# Brief:
From the records below, transcribe exactly the lines that begin at the line with "(* ===== verification/Payload.v ===== *)" and end at the line with "operation that succeeds", both included.

>>>

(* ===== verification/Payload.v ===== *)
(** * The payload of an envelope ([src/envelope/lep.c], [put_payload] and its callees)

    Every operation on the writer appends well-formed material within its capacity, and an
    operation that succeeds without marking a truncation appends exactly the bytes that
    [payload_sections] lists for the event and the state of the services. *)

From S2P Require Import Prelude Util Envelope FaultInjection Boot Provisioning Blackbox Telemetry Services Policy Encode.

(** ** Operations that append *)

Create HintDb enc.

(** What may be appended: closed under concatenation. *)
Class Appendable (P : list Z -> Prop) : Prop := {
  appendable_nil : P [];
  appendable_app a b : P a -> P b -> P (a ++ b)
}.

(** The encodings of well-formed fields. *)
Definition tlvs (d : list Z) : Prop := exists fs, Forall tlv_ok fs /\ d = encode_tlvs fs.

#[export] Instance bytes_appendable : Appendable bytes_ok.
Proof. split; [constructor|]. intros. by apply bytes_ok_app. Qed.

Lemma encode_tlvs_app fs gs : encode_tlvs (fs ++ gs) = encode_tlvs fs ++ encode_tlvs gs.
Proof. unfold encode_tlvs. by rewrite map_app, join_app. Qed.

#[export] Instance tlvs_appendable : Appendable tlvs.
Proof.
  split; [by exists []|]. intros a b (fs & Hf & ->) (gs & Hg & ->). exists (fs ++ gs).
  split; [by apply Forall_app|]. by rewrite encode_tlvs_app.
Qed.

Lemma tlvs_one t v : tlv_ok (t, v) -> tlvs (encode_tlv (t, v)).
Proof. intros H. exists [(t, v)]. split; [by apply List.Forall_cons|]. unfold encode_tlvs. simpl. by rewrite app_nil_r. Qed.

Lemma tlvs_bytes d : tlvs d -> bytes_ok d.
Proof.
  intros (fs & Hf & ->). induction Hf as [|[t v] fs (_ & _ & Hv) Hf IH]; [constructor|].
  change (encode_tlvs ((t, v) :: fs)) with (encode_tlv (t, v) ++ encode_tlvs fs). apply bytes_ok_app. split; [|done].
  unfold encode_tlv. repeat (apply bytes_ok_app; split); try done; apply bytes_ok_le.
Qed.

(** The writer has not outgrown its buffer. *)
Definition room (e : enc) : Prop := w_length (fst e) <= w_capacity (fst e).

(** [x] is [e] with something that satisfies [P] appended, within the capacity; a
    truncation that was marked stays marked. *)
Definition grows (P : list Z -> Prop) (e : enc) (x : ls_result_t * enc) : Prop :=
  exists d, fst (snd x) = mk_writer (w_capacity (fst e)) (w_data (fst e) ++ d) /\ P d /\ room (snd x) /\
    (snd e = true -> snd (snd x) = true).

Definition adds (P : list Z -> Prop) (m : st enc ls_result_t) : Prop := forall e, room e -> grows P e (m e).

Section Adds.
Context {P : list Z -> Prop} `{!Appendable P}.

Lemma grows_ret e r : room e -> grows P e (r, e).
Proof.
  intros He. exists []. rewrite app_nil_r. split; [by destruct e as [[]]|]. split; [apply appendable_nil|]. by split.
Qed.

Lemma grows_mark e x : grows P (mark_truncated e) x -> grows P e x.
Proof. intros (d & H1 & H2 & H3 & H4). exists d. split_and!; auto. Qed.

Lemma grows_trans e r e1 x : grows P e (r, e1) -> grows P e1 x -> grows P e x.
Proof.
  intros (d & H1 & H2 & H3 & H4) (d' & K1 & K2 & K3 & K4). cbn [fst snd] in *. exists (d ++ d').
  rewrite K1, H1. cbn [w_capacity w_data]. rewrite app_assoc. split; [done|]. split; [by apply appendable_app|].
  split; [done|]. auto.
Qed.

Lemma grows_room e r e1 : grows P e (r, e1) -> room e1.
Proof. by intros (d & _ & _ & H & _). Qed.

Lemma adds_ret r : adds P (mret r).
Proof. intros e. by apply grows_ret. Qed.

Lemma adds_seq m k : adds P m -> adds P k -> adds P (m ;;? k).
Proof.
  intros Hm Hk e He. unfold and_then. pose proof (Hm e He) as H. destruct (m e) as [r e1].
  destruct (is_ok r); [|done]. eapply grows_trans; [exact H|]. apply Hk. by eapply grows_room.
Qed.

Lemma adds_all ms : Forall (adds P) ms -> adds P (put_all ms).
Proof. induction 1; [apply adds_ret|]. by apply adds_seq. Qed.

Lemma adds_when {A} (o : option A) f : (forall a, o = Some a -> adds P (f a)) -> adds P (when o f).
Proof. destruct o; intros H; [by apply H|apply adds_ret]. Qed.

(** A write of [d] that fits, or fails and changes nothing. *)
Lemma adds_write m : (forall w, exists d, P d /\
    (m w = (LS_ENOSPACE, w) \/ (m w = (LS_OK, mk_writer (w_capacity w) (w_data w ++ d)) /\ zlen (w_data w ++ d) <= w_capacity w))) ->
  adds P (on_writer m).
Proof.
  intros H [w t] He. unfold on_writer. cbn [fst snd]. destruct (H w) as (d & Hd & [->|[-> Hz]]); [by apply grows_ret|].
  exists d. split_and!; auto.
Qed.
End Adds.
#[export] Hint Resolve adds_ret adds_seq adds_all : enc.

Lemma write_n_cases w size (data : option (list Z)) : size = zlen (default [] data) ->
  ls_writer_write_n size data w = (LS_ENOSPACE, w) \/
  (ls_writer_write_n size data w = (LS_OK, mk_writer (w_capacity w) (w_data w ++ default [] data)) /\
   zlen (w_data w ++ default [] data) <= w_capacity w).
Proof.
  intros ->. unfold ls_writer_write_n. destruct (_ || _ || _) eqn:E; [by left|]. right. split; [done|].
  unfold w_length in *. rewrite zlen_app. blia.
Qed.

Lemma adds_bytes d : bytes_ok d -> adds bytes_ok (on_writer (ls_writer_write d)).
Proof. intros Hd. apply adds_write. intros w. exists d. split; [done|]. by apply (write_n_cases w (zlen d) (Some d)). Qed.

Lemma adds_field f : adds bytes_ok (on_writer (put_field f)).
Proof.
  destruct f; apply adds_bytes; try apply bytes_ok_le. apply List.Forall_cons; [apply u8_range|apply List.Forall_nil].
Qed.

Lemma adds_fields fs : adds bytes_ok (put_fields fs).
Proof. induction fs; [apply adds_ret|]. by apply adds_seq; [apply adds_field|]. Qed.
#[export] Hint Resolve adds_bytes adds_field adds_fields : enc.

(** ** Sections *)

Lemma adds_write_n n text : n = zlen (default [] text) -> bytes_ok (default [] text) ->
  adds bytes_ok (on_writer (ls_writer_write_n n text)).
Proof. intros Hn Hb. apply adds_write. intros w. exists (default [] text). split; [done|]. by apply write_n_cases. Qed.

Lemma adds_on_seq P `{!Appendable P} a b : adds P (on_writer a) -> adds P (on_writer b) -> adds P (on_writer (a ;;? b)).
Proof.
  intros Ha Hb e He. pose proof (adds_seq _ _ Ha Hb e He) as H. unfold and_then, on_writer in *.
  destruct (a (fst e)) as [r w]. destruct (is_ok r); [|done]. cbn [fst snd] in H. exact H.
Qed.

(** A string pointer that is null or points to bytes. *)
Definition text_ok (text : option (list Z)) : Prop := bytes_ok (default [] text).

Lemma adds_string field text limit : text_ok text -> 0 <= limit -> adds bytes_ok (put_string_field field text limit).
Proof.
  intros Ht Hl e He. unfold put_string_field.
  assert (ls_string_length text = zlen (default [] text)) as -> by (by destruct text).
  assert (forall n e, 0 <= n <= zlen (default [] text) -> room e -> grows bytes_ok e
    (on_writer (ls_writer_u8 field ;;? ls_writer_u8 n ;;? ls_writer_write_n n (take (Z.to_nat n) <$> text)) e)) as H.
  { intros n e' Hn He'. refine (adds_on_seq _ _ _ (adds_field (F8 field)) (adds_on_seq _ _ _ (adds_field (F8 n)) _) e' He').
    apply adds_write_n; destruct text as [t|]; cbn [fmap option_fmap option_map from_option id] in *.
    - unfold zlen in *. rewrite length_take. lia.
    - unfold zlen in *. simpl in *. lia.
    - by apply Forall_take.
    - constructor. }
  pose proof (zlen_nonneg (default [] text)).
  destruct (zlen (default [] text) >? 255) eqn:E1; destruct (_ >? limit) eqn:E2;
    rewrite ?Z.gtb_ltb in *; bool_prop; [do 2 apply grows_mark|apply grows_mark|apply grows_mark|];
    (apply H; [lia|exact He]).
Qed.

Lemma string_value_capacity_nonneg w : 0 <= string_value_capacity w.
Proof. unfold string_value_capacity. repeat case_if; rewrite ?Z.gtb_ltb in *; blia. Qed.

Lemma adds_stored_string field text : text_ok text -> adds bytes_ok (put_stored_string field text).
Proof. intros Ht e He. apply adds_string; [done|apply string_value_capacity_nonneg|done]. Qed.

<<<
>>>

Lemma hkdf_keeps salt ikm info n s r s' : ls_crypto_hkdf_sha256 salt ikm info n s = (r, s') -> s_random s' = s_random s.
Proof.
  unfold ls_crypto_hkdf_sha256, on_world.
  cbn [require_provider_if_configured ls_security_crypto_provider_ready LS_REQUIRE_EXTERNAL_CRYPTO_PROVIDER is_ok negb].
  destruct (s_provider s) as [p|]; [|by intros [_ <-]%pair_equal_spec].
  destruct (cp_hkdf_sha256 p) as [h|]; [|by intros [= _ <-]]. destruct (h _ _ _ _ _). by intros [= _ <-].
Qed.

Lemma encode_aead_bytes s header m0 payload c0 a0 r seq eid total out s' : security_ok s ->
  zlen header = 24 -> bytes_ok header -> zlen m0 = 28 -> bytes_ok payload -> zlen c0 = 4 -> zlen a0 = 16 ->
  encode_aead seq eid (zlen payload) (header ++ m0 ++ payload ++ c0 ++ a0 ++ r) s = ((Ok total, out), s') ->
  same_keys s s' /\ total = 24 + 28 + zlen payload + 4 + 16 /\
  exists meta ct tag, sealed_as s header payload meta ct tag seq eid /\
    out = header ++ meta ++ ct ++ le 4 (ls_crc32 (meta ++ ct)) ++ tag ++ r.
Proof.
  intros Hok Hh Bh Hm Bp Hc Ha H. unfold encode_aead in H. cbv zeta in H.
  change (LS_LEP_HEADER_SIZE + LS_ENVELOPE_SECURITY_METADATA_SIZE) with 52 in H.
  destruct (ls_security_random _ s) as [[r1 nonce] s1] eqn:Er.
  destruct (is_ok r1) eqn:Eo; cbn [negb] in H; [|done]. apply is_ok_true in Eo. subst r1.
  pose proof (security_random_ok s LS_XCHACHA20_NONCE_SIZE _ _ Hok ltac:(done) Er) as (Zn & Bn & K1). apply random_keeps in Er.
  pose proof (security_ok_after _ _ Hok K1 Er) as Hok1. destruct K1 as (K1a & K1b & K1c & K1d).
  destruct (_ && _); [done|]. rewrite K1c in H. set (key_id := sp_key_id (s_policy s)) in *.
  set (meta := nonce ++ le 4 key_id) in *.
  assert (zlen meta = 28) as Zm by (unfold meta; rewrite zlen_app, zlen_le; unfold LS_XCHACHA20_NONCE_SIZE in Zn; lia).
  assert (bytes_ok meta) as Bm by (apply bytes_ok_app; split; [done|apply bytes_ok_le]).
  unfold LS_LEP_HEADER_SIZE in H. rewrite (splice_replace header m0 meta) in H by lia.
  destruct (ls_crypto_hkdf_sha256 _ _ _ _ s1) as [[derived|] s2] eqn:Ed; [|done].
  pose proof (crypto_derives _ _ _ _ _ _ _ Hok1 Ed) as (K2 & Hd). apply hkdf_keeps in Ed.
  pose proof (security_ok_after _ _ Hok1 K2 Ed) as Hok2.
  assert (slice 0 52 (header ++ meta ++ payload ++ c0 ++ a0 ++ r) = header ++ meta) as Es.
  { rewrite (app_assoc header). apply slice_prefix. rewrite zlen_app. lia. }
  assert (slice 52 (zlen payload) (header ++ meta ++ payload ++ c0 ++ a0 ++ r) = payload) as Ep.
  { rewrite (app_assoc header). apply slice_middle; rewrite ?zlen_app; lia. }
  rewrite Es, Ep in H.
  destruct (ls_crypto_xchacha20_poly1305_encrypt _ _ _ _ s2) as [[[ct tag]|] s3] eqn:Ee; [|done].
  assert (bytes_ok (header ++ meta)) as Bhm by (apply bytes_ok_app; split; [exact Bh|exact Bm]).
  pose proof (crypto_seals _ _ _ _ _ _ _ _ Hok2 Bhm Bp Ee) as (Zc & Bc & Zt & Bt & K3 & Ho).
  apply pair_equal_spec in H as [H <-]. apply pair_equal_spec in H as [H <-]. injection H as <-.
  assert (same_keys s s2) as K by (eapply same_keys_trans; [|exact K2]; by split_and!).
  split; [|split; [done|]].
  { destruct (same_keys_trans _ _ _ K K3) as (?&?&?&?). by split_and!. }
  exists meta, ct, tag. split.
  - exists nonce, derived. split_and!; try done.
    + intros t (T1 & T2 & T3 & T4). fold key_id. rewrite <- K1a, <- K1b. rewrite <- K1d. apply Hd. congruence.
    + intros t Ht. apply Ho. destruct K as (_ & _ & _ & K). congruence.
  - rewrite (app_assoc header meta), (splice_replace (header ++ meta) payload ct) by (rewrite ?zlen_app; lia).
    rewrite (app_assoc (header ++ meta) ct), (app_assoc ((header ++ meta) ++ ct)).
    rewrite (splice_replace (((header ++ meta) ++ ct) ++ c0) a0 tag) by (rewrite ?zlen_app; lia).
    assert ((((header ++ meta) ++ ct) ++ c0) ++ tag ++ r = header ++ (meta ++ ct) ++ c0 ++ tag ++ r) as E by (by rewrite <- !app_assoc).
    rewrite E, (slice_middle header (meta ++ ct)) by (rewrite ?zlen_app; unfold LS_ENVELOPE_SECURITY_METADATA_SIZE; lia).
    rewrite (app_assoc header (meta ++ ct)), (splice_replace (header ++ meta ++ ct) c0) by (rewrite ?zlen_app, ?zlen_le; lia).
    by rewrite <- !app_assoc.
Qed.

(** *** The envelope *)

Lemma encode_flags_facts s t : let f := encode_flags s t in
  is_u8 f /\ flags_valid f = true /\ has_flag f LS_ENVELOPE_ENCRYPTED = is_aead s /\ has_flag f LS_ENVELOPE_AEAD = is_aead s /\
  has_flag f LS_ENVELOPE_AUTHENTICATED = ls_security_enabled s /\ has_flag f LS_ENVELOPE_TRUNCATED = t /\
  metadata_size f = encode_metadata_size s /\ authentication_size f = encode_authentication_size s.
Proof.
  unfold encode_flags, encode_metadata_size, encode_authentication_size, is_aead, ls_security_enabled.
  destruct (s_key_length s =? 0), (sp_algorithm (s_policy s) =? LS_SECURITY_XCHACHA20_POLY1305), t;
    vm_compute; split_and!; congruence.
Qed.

<<<

# Exercise result:
(* ===== verification/Payload.v ===== *)
(** * The payload of an envelope ([src/envelope/lep.c], [put_payload] and its callees)

    Every operation on the writer appends well-formed material within its capacity, and an
    operation that succeeds without marking a truncation appends exactly the bytes that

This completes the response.